* **Task objective**:
Look through the material and tally each line bearing the word "context". Give only the total.

* **Supplied material**:
========

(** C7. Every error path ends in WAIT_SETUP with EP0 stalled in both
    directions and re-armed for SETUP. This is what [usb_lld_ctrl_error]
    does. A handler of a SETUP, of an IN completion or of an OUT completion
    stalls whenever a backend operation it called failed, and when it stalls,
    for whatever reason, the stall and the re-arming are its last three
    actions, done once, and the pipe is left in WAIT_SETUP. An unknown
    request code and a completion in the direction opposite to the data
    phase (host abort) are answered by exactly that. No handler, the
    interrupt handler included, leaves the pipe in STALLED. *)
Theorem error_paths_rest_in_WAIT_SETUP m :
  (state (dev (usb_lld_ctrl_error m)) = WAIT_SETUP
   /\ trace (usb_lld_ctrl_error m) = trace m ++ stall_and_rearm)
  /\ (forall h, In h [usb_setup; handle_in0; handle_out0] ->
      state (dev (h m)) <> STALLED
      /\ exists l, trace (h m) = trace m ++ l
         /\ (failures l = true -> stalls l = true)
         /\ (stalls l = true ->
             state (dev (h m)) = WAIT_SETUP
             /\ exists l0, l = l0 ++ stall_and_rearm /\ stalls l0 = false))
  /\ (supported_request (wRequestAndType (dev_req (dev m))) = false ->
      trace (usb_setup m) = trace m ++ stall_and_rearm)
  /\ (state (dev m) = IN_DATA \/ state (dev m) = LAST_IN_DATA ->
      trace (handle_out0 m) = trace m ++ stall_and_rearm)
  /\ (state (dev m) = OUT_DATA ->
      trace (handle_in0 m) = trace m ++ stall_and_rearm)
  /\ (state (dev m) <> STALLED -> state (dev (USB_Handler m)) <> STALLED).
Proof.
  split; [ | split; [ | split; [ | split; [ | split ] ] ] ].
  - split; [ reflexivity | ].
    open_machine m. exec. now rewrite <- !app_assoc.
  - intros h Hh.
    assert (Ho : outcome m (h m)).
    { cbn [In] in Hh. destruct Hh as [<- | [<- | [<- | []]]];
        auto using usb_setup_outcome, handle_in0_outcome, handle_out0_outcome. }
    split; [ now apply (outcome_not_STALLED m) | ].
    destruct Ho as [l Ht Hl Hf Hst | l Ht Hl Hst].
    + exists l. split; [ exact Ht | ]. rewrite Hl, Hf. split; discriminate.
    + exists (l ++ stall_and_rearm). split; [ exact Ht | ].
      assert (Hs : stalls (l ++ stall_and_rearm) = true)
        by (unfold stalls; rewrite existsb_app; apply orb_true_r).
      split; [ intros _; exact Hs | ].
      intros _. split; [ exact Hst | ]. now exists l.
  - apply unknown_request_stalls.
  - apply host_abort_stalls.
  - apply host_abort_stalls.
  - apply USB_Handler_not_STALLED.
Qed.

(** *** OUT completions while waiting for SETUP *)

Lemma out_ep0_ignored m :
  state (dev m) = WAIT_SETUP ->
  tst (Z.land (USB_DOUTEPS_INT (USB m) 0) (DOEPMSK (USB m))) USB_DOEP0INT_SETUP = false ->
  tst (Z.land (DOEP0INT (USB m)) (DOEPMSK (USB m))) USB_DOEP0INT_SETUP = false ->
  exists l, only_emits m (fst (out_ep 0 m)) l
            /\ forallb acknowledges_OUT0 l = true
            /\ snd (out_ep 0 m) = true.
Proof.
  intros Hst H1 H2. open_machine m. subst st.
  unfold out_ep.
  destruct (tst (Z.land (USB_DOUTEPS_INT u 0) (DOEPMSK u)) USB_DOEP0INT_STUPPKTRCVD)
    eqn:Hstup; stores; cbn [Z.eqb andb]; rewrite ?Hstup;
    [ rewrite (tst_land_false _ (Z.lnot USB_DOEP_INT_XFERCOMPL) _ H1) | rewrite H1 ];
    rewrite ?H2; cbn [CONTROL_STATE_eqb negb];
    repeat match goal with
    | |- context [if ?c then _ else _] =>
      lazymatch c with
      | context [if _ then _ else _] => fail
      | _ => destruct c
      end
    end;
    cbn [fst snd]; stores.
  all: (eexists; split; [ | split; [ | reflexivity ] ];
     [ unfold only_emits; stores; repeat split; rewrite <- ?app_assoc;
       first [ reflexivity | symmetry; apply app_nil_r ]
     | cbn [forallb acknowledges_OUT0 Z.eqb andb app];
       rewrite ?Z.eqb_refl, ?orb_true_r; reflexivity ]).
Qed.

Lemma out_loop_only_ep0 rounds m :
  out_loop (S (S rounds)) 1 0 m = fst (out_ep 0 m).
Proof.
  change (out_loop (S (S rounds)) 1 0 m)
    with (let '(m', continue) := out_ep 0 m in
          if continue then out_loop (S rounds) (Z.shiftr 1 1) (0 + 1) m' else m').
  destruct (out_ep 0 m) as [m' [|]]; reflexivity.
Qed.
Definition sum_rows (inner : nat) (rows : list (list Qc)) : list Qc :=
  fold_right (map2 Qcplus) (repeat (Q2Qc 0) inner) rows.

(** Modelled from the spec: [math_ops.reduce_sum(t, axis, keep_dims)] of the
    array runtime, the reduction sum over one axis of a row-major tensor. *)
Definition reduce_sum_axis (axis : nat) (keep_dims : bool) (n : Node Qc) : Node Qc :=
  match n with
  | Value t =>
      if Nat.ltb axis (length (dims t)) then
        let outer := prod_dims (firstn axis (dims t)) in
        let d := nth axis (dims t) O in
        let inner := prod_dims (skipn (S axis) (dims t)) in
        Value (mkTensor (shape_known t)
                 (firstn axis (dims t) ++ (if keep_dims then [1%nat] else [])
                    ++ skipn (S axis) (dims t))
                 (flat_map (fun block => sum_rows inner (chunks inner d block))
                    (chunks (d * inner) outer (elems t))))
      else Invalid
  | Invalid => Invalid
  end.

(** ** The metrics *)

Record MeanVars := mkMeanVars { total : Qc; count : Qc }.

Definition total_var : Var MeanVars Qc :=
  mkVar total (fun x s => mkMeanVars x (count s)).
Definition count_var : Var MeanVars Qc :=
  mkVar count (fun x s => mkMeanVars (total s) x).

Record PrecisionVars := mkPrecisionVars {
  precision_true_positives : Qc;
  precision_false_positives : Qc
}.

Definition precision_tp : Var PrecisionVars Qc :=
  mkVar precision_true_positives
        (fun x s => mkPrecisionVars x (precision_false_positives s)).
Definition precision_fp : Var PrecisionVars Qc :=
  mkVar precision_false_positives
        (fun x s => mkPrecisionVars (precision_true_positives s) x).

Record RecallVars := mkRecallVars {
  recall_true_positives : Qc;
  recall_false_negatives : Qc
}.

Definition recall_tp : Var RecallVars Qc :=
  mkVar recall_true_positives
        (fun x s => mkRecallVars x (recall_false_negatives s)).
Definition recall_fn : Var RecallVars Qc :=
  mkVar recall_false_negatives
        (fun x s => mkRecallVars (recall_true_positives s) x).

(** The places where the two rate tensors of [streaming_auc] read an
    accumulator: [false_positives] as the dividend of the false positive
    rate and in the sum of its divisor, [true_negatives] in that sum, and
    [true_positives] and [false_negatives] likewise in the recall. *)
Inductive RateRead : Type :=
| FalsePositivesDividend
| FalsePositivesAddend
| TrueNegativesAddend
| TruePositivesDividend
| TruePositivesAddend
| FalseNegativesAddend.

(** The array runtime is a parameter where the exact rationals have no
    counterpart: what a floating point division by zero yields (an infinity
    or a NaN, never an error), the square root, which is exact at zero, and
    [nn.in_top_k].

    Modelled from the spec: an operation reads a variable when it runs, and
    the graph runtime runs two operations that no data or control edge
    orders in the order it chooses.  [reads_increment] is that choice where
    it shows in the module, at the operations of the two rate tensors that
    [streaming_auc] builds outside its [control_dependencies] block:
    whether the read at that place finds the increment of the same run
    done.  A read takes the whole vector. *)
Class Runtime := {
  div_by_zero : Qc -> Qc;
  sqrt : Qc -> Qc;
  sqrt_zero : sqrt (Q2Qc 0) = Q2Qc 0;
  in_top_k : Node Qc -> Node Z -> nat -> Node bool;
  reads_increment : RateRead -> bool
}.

========

* **Solution**:
2